[Saved entries]
▬▬▬▬▬▬▬▬▬▬

(** ** The OpenCV calls that touch the world *)

(** An OpenCV call that may fail with [cv2.error]. *)
Definition cv {A : Type} (o : option A) : M A :=
  match o with Some a => ret a | None => raise CvError end.

(** [cv2.VideoCapture(camera)]: the object always exists; whether the
    device is open is up to the camera. *)
Definition VideoCapture (camera : Z) : M Z :=
  update_world (fun w =>
    emit (EvCaptureOpen camera) (set_camera_held (camera_opens (script w)) w)) ;;
  ret camera.

Definition isOpened : M bool := w <- get_world ;; ret (camera_held w).

(** [self._video.read()]: [None] is [ret = False].  Calling it on a detector
    that was never set up is an attribute access on [None]. *)
Definition video_read : M (option Frame) :=
  d <- get_self ;;
  match _video d with
  | None => raise AttributeError
  | Some _ =>
      w <- get_world ;;
      update_world (set_reads (S (reads w))) ;;
      ret (if camera_held w then camera_feed (script w) (reads w) else None)
  end.

Definition video_release : M unit :=
  update_world (fun w => emit EvCaptureRelease (set_camera_held false w)).

(** Last component of a path. *)
Fixpoint basename_from (acc p : string) : string :=
  match p with
  | EmptyString => acc
  | String c rest =>
      if Ascii.eqb c "/" then basename_from EmptyString rest
      else basename_from (acc ++ String c EmptyString) rest
  end.

Definition basename (p : string) : string := basename_from EmptyString p.

Definition add_entry (name : string) (l : list string) : list string :=
  if existsb (String.eqb name) l then l else l ++ [name].

(** [cv2.VideoWriter(filename, fourcc, fps, size)]: the target file comes
    into existence (or is truncated) and the writer stays open until it is
    released. *)
Definition VideoWriter (filename : string) (fps : Z) (size : Z * Z)
    : M string :=
  update_world (fun w =>
    emit (EvWriterOpen filename fps size)
      (set_open_writers (open_writers w ++ [filename])
         (set_listing (add_entry (basename filename) (listing w)) w))) ;;
  ret filename.

Fixpoint remove_first (name : string) (l : list string) : list string :=
  match l with
  | [] => []
  | x :: l' => if String.eqb name x then l' else x :: remove_first name l'
  end.

Definition writer_release (writer : string) : M unit :=
  update_world (fun w =>
    emit (EvWriterRelease writer)
      (set_open_writers (remove_first writer (open_writers w)) w)).

Definition writer_write (writer : string) (frame : Frame) : M unit :=
  update_world (emit (EvWriterWrite writer frame)).

Definition imshow (window : string) (status : option string) : M unit :=
  update_world (emit (EvImshow window status)).

Definition destroyAllWindows : M unit := update_world (emit EvDestroyAllWindows).

Definition waitKey : M Z :=
  w <- get_world ;;
  update_world (set_polls (S (polls w))) ;;
  ret (key_feed (script w) (polls w)).
(** X21.  The transaction hash that the signer hands back without
    sending anything, for every signed transaction: 66 characters, [0x]
    twice and then 62 hexadecimal digits, computed from the first 31
    characters of the encoding alone.  So the hash does not depend on the
    value, the call data or the chain of the transaction, nor on the key:
    two transactions to the same recipient (an address of 25 characters
    or more) with the same nonce, gas price and gas limit get the same
    hash, whatever they ask the recipient to do. *)
Theorem transaction_hash_ignores_call_data signer1 signer2 tx1 tx2 :
  nonce tx1 = nonce tx2 ->
  gas_price tx1 = gas_price tx2 ->
  gas_limit tx1 = gas_limit tx2 ->
  to_address tx1 = to_address tx2 ->
  (25 <= String.length (to_address tx1))%nat ->
  broadcastTransaction signer1 (signTransaction signer1 tx1)
  = broadcastTransaction signer2 (signTransaction signer2 tx2) /\
  exists digits,
    broadcastTransaction signer1 (signTransaction signer1 tx1)
      = String.append "0x0x" digits /\
    String.length digits = 62%nat /\ all_hex digits = true.
Proof.
  intros Hn Hp Hl Ht Hlen. rewrite !broadcast_of_signed.
  assert (E : substring 0 31 (encodeTransaction tx1)
              = substring 0 31 (encodeTransaction tx2)).
  { unfold encodeTransaction. rewrite <- Hn, <- Hp, <- Hl, <- Ht.
    pose proof (to_hex_nonempty (nonce tx1)).
    pose proof (to_hex_nonempty (gas_price tx1)).
    pose proof (to_hex_nonempty (gas_limit tx1)).
    rewrite !substring_0_append. cbn [String.length].
    replace (31 - String.length (to_hex (nonce tx1)) - 1
             - String.length (to_hex (gas_price tx1)) - 1
             - String.length (to_hex (gas_limit tx1)) - 1
             - String.length (to_address tx1))%nat with 0%nat by lia.
    cbn [Nat.sub]. rewrite !substring_0_0. reflexivity. }
  rewrite E. split; [reflexivity|].
  eexists. split; [reflexivity|].
  assert (F : Forall is_byte
                (map (fun h => Z.lxor h 170 mod 256)
                     (simpleHash_from 0 31 (substring 0 31 (encodeTransaction tx2))))).
  { apply Forall_forall. intros b Hb. apply in_map_iff in Hb as (h & <- & _).
    unfold is_byte. apply Z.mod_pos_bound. lia. }
  destruct (concat_hex_spec _ F) as [L A]. split; [|exact A].
  rewrite L, length_map.
  destruct (simpleHash_from_spec 31 0 (substring 0 31 (encodeTransaction tx2))) as [L31 _].
  rewrite L31. reflexivity.
Qed.

(** Two swaps of different amounts through the same pool get the same
    hash. *)
Lemma transaction_hash_ignores_call_data_witness :
  broadcastTransaction {| signer_private_key := "key one" |}
    (createSwapTransaction {| signer_private_key := "key one" |}
       "0xbEbc44782C7dB0a1A60Cb6fe97d0b483032FF1C7" (get_dy_call_data 1 0 1000000) "0xUser")
  = broadcastTransaction {| signer_private_key := "key two" |}
      (createSwapTransaction {| signer_private_key := "key two" |}
         "0xbEbc44782C7dB0a1A60Cb6fe97d0b483032FF1C7" (get_dy_call_data 1 0 2000000)
         "0xUser").
Proof.
  unfold createSwapTransaction.
  apply transaction_hash_ignores_call_data; try reflexivity.
  vm_compute. repeat constructor.
Defined.

(** * The order value object, once more *)

(** ** The two ends of the fill percentage *)

(** A normal double divided by itself is exactly 1. *)
Lemma div_self m e :
  Z.pos (digits2_pos m) = 53 -> -52 <= e <= 12 ->
  Double.div (S754_finite false m e) (S754_finite false m e) = Double.one.
Proof.
  intros Hd He.
  unfold Double.div, SFdiv, SFdiv_core_binary. cbn [Zdigits2 xorb]. rewrite Hd.
  replace (53 + e - (53 + e)) with 0 by lia. rewrite Z.sub_diag.
  change (Z.min (fexp Double.prec Double.emax 0) 0) with (-53).
  change (0 - -53) with 53. cbn [Z.leb Z.compare].
  rewrite Z.shiftl_mul_pow2 by lia.
  assert (Hq : Z.div_eucl (Z.pos m * 2 ^ 53) (Z.pos m) = (2 ^ 53, 0)).
  { pose proof (Z.div_eucl_eq (Z.pos m * 2 ^ 53) (Z.pos m) ltac:(lia)) as E.
    pose proof (Z.mod_pos_bound (Z.pos m * 2 ^ 53) (Z.pos m) ltac:(lia)) as B.
    pose proof (Z_div_mult_full (2 ^ 53) (Z.pos m) ltac:(lia)) as D.
    rewrite Z.mul_comm in D.
    pose proof (Z.mod_mul (2 ^ 53) (Z.pos m) ltac:(lia)) as R. rewrite Z.mul_comm in R.
    unfold Z.div, Z.modulo in *.
    destruct (Z.div_eucl (Z.pos m * 2 ^ 53) (Z.pos m)) as [q r]. congruence. }
  rewrite Hq.
  replace (new_location (Z.pos m) 0) with loc_Exact
    by (unfold new_location; destruct (Z.even (Z.pos m)); reflexivity).
  change (2 ^ 53) with (Z.pos 4503599627370496 * 2 ^ 1).
  rewrite (binary_round_aux_exact false 4503599627370496 (-53) 1);
    [reflexivity|lia|reflexivity|unfold Double.emax, Double.prec; lia].
Qed.

(** X22.  The fill percentage is exact at both ends, for every nonzero
    64-bit input amount, also those that a double cannot hold exactly:
    it is [+0.0] when nothing is filled and exactly [100.0] when the
    filled amount is the input amount. *)
Theorem getFillPercentage_ends o :
  0 < input_amount o < 2 ^ 64 ->
  (filled_amount o = 0 -> getFillPercentage o = Double.zero) /\
  (filled_amount o = input_amount o -> getFillPercentage o = Double.hundred).
Proof.
  intros Hi. unfold getFillPercentage.
  replace (input_amount o =? 0) with false by (symmetry; apply Z.eqb_neq; lia).
  destruct (input_amount o) as [|p|p] eqn:Ei; try lia.
  destruct (of_uint64_normal p ltac:(lia)) as (m & e & E & Hd & He).
  split; intros Hf; rewrite Hf.
  - rewrite E. reflexivity.
  - rewrite E, (div_self m e Hd He). vm_compute. reflexivity.
Qed.
(** * Marco-DeepResearch / Table-as-Search: governance and scheduling core

    A shallow embedding of the resource governors, the call governor, the
    context compactor, the isolated invocation of managed agents, the batch
    scheduler's timeout and resume logic and [run_inference], followed by the
    properties proved about them.

    Python integers are unbounded and are modelled by [Z]. Text is modelled
    by [string] (the UTF-8 bytes of the Python text). Every governor method
    runs under [with self._lock], so each call is one indivisible step; the
    model is the sequence of those steps. *)

From Stdlib Require Import ZArith Lia Bool Ascii String List.
From stdpp Require Import base option list strings gmap pretty.

Set Warnings "-register-all".

Local Open Scope Z_scope.

(* ===================================================================== *)
(** * 1. Resource governors                                               *)
(* ===================================================================== *)

(** The three counter classes ([GlobalSearchCounter] in
    tools/google_search_tool.py, [GlobalVisitCounter] in tools/jina_visit.py,
    [GlobalCreateTableCounter] in tools/db_table_code_v2.py) have the same
    instance attributes: [limit], [count] and the lock. *)
Record Counter : Type := MkCounter { limit : Z; count : Z }.

Module GlobalSearchCounter.
Definition default_limit : Z := 100.

Definition __init__ (limit : Z) : Counter :=
  {| limit := limit; count := 0 |}.

Definition try_increment (self : Counter) : bool * Counter :=
  if self.(count) >=? self.(limit) then (false, self)
  else (true, {| limit := self.(limit); count := self.(count) + 1 |}).

Definition get_count (self : Counter) : Z := self.(count).

Definition get_remaining (self : Counter) : Z :=
  Z.max 0 (self.(limit) - self.(count)).

Definition reset (self : Counter) : Counter :=
  {| limit := self.(limit); count := 0 |}.
End GlobalSearchCounter.

Module GlobalVisitCounter.
Definition default_limit : Z := 100.

Definition __init__ (limit : Z) : Counter :=
  {| limit := limit; count := 0 |}.

Definition try_increment (self : Counter) : bool * Counter :=
  if self.(count) >=? self.(limit) then (false, self)
  else (true, {| limit := self.(limit); count := self.(count) + 1 |}).
(** * misp_db_extractor: the extraction-and-cache pipeline

    A shallow embedding of [misp_db_extractor.py]: the windowed query of
    [fetch_recent_iocs], the normalisation of the timestamp fields of each
    row, the rotation of the cache file in [backup_cache_db], the cache
    writer [save_to_cache_db] and the orchestration of [main].

    Python dictionaries are finite maps from strings to Python values, the
    file system is a finite map from paths to file contents, and the
    effects of the script (logging, the connection, the files) are threaded
    through a state-and-exception monad. *)

From Stdlib Require Import ZArith Lia List Ascii String Bool.
From stdpp Require Import base option list gmap strings.

Local Open Scope Z_scope.

(** ** Python values and exceptions *)

(** The values a row of the MySQL result dictionary (or a bound SQLite
    parameter) can hold.  [PDate] is a [datetime.date], carried by its ISO
    text; [POther] is an object of any other class. *)
Inductive pyval : Type :=
| PNone
| PInt (n : Z)
| PStr (s : string)
| PDate (iso : string)
| POther (cls : string).

#[global] Instance pyval_eq_dec : EqDecision pyval.
Proof. solve_decision. Defined.

(** Truth value of an object in a condition ([if x:]). *)
Definition truthy (v : pyval) : bool :=
  match v with
  | PNone => false
  | PInt n => negb (n =? 0)
  | PStr s => match s with EmptyString => false | String _ _ => true end
  | PDate _ => true
  | POther _ => true
  end.

(** A row as produced by a [dictionary=True] cursor. *)
Abbreviation row := (gmap string pyval).

(** Exceptions, by the classes the script's handlers tell apart: the
    subclasses of [Exception], among them [mysql.connector.Error], and
    [SystemExit], a [BaseException] that [except Exception] lets through. *)
Inductive exception : Type :=
| MySQLError
| TypeError
| ValueError
| OverflowError
| AttributeError
| OSError
| SqliteError.

Inductive exn : Type :=
| Exc (e : exception)
| SystemExit (code : Z).

Coercion Exc : exception >-> exn.

(** [isinstance(e, mysql.connector.Error)]. *)
Definition is_mysql_error (e : exn) : bool :=
  match e with Exc MySQLError => true | _ => false end.

(** [isinstance(e, Exception)]. *)
Definition is_exception (e : exn) : bool :=
  match e with Exc _ => true | SystemExit _ => false end.

(** Bounds of a signed 64-bit integer ([time_t], an SQLite INTEGER). *)
Definition INT64_MIN : Z := -9223372036854775808.
Definition INT64_MAX : Z := 9223372036854775807.

(** The outcome of a call: a value, or what it raised.  A call of the
    libraries raises an [exception]; the script itself can also raise
    [SystemExit]. *)
Inductive result (X A : Type) : Type :=
| Ok (a : A)
| Raise (e : X).
Arguments Ok {X A} a.
Arguments Raise {X A} e.

Abbreviation fallible A := (result exception A).

(** ** Naive local date-times *)

Module DateTime.

(** A naive [datetime] is kept as the number of seconds of its wall-clock
    reading since 1970-01-01 00:00:00 on the same clock. *)
Definition wall := Z.

(** [datetime.min] and [datetime.max] (years 1 to 9999). *)
Definition MIN_WALL : Z := -62135596800.
Definition MAX_WALL : Z := 253402300799.

Definition in_range (w : wall) : bool := (MIN_WALL <=? w) && (w <=? MAX_WALL).

(** Proleptic Gregorian date of a day number counted from 1970-01-01. *)
Definition civil_from_days (z : Z) : Z * Z * Z :=
  let z := z + 719468 in
  let era := z / 146097 in
  let doe := z - era * 146097 in
  let yoe := (doe - doe / 1460 + doe / 36524 - doe / 146096) / 365 in
  let doy := doe - (365 * yoe + yoe / 4 - yoe / 100) in
  let mp := (5 * doy + 2) / 153 in
  let d := doy - (153 * mp + 2) / 5 + 1 in
  let m := if mp <? 10 then mp + 3 else mp - 9 in
  let y := yoe + era * 400 + (if m <=? 2 then 1 else 0) in
  (y, m, d).

Definition year (w : wall) : Z := fst (fst (civil_from_days (w / 86400))).
Definition month (w : wall) : Z := snd (fst (civil_from_days (w / 86400))).
Definition day (w : wall) : Z := snd (civil_from_days (w / 86400)).
Definition hour (w : wall) : Z := (w mod 86400) / 3600.
Definition minute (w : wall) : Z := (w mod 3600) / 60.
Definition second (w : wall) : Z := w mod 60.

Definition digit_char (d : Z) : ascii := ascii_of_nat (48 + Z.to_nat d).

Definition is_digit (c : ascii) : bool :=
  let n := nat_of_ascii c in (Nat.leb 48 n) && (Nat.leb n 57).

(** [%m], [%d], [%H], [%M], [%S]: two digits, zero padded. *)
Definition pad2 (n : Z) (rest : string) : string :=
  String (digit_char (n / 10)) (String (digit_char (n mod 10)) rest).

(** [%Y] as the C library prints it: the decimal digits of the year. *)
Fixpoint decimal (fuel : nat) (n : Z) (rest : string) : string :=
  match fuel with
  | O => rest
  | S fuel' =>
      let rest' := String (digit_char (n mod 10)) rest in
      if n <? 10 then rest' else decimal fuel' (n / 10) rest'
  end.

(** [dt.strftime("%Y-%m-%d %H:%M:%S")]. *)
Definition strftime (w : wall) : string :=
  decimal 4 (year w)
    (String "-" (pad2 (month w)
      (String "-" (pad2 (day w)
        (String " " (pad2 (hour w)
          (String ":" (pad2 (minute w)
            (String ":" (pad2 (second w) EmptyString))))))))))%char.

(** The shape [YYYY-MM-DD HH:MM:SS]. *)
Definition is_timestamp_format (s : string) : bool :=
  match list_ascii_of_string s with
  | [y1; y2; y3; y4; c1; m1; m2; c2; d1; d2; c3; h1; h2; c4; n1; n2; c5; s1; s2] =>
      forallb is_digit [y1; y2; y3; y4; m1; m2; d1; d2; h1; h2; n1; n2; s1; s2]
      && Ascii.eqb c1 "-" && Ascii.eqb c2 "-" && Ascii.eqb c3 " "
      && Ascii.eqb c4 ":" && Ascii.eqb c5 ":"
  | _ => false
  end%char.

End DateTime.


(** ** Configuration and the source database *)

(** The settings the pipeline reads from [config]. [backup_db] is optional:
    the script reads it with [config['output'].get('backup_db', ...)]. *)
Record config : Type := {
  hours_lookback : Z;
  ioc_types : list string;
  json_file : string;
  cache_db : string;
  backup_db : option string
}.

Definition DEFAULT_BACKUP_DB : string := "ioc_cache_yesterday.db".

(** [os.path.join(dir, name)] on POSIX paths. *)
Definition path_join (dir name : string) : string :=
  match name with
  | String "/" _ => name
  | _ => if String.eqb dir "/" then (dir ++ name)%string
         else (dir ++ "/" ++ name)%string
  end.

(** The two MISP tables the query reads.  Both [timestamp] columns are
    integer epoch seconds: [fetch_recent_iocs] hands them to
    [datetime.fromtimestamp]. *)
Record event_row : Type := {
  e_id : Z;
  e_uuid : string;
  e_info : string;
  e_date : string;
  e_timestamp : Z
}.

Record attribute_row : Type := {
  a_id : Z;
  a_event_id : Z;
  a_type : string;
  a_category : string;
  a_value1 : string;
  a_timestamp : Z;
  a_comment : option string;
  a_to_ids : Z
}.

Record source_db : Type := {
  events : list event_row;
  attributes : list attribute_row
}.

(** ** The query, as the server evaluates it *)

Module MySQL.

(** Conversion of a string to a number in a numeric context: the value
    of its leading digits (what follows them is dropped with a warning).
    Only the unsigned integer prefix is needed here, the strings compared
    are [strftime] results, which start with the digits of the year
    followed by [-]. *)
Fixpoint leading_digits (s : string) (acc : Z) : Z :=
  match s with
  | String c s' =>
      if DateTime.is_digit c
      then leading_digits s' (10 * acc + (Z.of_nat (nat_of_ascii c) - 48))
      else acc
  | EmptyString => acc
  end.

Definition number_of_string (s : string) : Z := leading_digits s 0.

(** [col >= %s] for an integer column and a string parameter: the two
    sides are compared as numbers. *)
Definition int_ge_string (n : Z) (s : string) : bool :=
  number_of_string s <=? n.

(** [events e JOIN attributes a ON e.id = a.event_id]. *)
Definition join (db : source_db) : list (event_row * attribute_row) :=
  flat_map
    (fun a => map (fun e => (e, a))
                  (List.filter (fun e => e_id e =? a_event_id a) (events db)))
    (attributes db).

(** [a.type IN (types) AND (a.timestamp >= p1 OR e.timestamp >= p2)];
    the membership test is taken as equality of strings. *)
Definition where_clause (types : list string) (p1 p2 : string)
    (ea : event_row * attribute_row) : bool :=
  bool_decide (a_type (snd ea) ∈ types)
  && (int_ge_string (a_timestamp (snd ea)) p1
      || int_ge_string (e_timestamp (fst ea)) p2).

(** [ORDER BY a.timestamp DESC]; rows with equal keys keep their order. *)
Fixpoint insert_desc (x : event_row * attribute_row)
    (l : list (event_row * attribute_row)) : list (event_row * attribute_row) :=
  match l with
  | [] => [x]
  | y :: l' =>
      if a_timestamp (snd y) <=? a_timestamp (snd x)
      then x :: y :: l'
      else y :: insert_desc x l'
  end.

Definition order_by_desc (l : list (event_row * attribute_row)) :=
  foldr insert_desc [] l.

(** The [SELECT ... AS ...] list, as a dictionary row. *)
Definition select_columns (ea : event_row * attribute_row) : row :=
  let (e, a) := ea in
  list_to_map
    [ ("event_id", PInt (e_id e));
      ("event_uuid", PStr (e_uuid e));
      ("event_info", PStr (e_info e));
      ("event_date", PDate (e_date e));
      ("event_timestamp", PInt (e_timestamp e));
      ("attribute_id", PInt (a_id a));
      ("attribute_type", PStr (a_type a));
      ("attribute_category", PStr (a_category a));
      ("attribute_value", PStr (a_value1 a));
      ("attribute_timestamp", PInt (a_timestamp a));
      ("attribute_comment", from_option PStr PNone (a_comment a));
      ("attribute_to_ids", PInt (a_to_ids a)) ]%string.

(** The result set of the query for the parameters
    [types + [p1, p2]]. *)
Definition result_set (db : source_db) (types : list string)
    (p1 p2 : string) : list row :=
  map select_columns
      (order_by_desc (List.filter (where_clause types p1 p2) (join db))).

End MySQL.

(** ** Row normalisation (the body of the result loop) *)

Section Normalise.

(** Offset of local time from UTC, in seconds, at a given instant. *)
Variable utcoffset : Z -> Z.

(** [datetime.datetime.fromtimestamp(v)]. *)
Definition fromtimestamp (v : pyval) : fallible DateTime.wall :=
  match v with
  | PInt n =>
      if (n <? INT64_MIN) || (INT64_MAX <? n) then Raise OverflowError
      else
        let w := n + utcoffset n in
        if DateTime.in_range w then Ok w else Raise ValueError
  | _ => Raise TypeError
  end.

(** [if k in row and row[k]: row[k] = fromtimestamp(row[k]).strftime(...)] *)
Definition normalize_field (k : string) (r : row) : fallible row :=
  match r !! k with
  | Some v =>
      if truthy v then
        match fromtimestamp v with
        | Ok w => Ok (<[k := PStr (DateTime.strftime w)]> r)
        | Raise e => Raise e
        end
      else Ok r
  | None => Ok r
  end.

▬▬▬▬▬▬▬▬▬▬

YOUR ASSIGNMENT:
The required answer is the run of lines above, starting at the line with "twice and then" and ending at the line with "assert (E : substring", reproduced exactly with both ends.

SOLVED EXERCISE:
    twice and then 62 hexadecimal digits, computed from the first 31
    characters of the encoding alone.  So the hash does not depend on the
    value, the call data or the chain of the transaction, nor on the key:
    two transactions to the same recipient (an address of 25 characters
    or more) with the same nonce, gas price and gas limit get the same
    hash, whatever they ask the recipient to do. *)
Theorem transaction_hash_ignores_call_data signer1 signer2 tx1 tx2 :
  nonce tx1 = nonce tx2 ->
  gas_price tx1 = gas_price tx2 ->
  gas_limit tx1 = gas_limit tx2 ->
  to_address tx1 = to_address tx2 ->
  (25 <= String.length (to_address tx1))%nat ->
  broadcastTransaction signer1 (signTransaction signer1 tx1)
  = broadcastTransaction signer2 (signTransaction signer2 tx2) /\
  exists digits,
    broadcastTransaction signer1 (signTransaction signer1 tx1)
      = String.append "0x0x" digits /\
    String.length digits = 62%nat /\ all_hex digits = true.
Proof.
  intros Hn Hp Hl Ht Hlen. rewrite !broadcast_of_signed.
  assert (E : substring 0 31 (encodeTransaction tx1)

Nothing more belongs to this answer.